┏━━

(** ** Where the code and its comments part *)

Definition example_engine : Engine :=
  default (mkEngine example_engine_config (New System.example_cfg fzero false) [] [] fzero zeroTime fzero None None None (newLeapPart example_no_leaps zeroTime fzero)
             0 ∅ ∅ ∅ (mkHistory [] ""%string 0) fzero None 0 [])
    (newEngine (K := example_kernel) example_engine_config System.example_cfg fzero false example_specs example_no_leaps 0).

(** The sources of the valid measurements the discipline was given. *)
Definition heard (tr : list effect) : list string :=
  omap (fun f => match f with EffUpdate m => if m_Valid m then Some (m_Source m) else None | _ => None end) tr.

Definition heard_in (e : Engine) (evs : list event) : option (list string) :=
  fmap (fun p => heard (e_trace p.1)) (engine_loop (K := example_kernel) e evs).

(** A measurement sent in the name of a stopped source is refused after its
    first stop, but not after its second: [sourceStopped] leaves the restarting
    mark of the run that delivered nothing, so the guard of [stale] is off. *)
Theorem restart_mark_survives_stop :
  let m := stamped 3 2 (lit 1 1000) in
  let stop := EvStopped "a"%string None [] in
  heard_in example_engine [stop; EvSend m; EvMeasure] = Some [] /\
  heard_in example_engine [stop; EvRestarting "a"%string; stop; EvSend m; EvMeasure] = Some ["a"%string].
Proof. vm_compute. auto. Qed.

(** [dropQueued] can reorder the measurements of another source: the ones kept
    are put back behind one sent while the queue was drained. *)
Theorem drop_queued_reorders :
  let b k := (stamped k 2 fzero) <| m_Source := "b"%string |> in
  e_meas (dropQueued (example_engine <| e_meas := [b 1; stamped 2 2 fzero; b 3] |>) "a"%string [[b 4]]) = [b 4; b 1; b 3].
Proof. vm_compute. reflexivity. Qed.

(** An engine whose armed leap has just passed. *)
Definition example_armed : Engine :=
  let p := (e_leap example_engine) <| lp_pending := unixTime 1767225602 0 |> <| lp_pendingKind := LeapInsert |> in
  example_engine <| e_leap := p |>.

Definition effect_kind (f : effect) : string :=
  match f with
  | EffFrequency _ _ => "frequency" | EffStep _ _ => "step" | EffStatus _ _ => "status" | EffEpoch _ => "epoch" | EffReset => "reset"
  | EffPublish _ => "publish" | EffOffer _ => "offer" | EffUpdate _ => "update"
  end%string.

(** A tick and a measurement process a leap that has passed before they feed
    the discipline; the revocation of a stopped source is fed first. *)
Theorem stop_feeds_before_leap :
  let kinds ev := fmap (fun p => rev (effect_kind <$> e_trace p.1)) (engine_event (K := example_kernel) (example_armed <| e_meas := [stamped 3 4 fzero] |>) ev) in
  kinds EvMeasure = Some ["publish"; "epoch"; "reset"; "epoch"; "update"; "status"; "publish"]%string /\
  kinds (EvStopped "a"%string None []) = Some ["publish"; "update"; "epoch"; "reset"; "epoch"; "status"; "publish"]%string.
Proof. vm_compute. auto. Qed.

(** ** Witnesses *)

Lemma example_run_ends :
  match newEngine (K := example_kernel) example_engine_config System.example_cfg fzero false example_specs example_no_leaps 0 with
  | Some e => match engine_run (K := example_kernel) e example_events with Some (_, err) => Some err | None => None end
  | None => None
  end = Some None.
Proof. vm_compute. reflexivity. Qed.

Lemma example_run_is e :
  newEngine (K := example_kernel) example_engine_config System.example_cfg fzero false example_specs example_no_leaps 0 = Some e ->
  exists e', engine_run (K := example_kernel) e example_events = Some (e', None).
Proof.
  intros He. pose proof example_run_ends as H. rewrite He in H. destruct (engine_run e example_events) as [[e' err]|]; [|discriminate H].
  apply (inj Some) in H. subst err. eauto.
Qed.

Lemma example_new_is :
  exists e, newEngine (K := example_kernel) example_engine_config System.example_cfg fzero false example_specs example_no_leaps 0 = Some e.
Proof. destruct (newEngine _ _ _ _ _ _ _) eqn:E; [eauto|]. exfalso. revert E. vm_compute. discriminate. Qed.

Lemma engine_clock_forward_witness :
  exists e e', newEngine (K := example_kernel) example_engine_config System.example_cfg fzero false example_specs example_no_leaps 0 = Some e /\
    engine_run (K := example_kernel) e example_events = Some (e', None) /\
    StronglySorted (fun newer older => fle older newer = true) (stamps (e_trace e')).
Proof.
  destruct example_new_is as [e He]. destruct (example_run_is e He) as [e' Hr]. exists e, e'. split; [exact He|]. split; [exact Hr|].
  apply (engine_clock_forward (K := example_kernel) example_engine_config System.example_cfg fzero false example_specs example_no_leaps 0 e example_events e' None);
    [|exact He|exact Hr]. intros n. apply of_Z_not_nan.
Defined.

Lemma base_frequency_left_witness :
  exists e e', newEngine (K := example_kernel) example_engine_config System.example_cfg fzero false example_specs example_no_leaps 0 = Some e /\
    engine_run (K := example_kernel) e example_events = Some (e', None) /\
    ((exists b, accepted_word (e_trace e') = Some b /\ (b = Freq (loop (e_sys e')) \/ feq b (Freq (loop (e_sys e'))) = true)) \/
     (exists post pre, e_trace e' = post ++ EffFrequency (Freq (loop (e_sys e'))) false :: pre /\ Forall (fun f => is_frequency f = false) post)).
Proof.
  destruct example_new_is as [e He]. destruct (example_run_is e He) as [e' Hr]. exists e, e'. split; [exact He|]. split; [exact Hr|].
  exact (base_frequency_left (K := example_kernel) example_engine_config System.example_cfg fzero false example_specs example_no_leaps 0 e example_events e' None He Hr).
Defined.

┗━━

▶ Problem:
From the material above, set down exactly the lines starting at the one with "let stop := EvStopped" and ending at the one with "let p := (e_leap", end lines included.

▶ Answer for the task:
  let stop := EvStopped "a"%string None [] in
  heard_in example_engine [stop; EvSend m; EvMeasure] = Some [] /\
  heard_in example_engine [stop; EvRestarting "a"%string; stop; EvSend m; EvMeasure] = Some ["a"%string].
Proof. vm_compute. auto. Qed.

(** [dropQueued] can reorder the measurements of another source: the ones kept
    are put back behind one sent while the queue was drained. *)
Theorem drop_queued_reorders :
  let b k := (stamped k 2 fzero) <| m_Source := "b"%string |> in
  e_meas (dropQueued (example_engine <| e_meas := [b 1; stamped 2 2 fzero; b 3] |>) "a"%string [[b 4]]) = [b 4; b 1; b 3].
Proof. vm_compute. reflexivity. Qed.

(** An engine whose armed leap has just passed. *)
Definition example_armed : Engine :=
  let p := (e_leap example_engine) <| lp_pending := unixTime 1767225602 0 |> <| lp_pendingKind := LeapInsert |> in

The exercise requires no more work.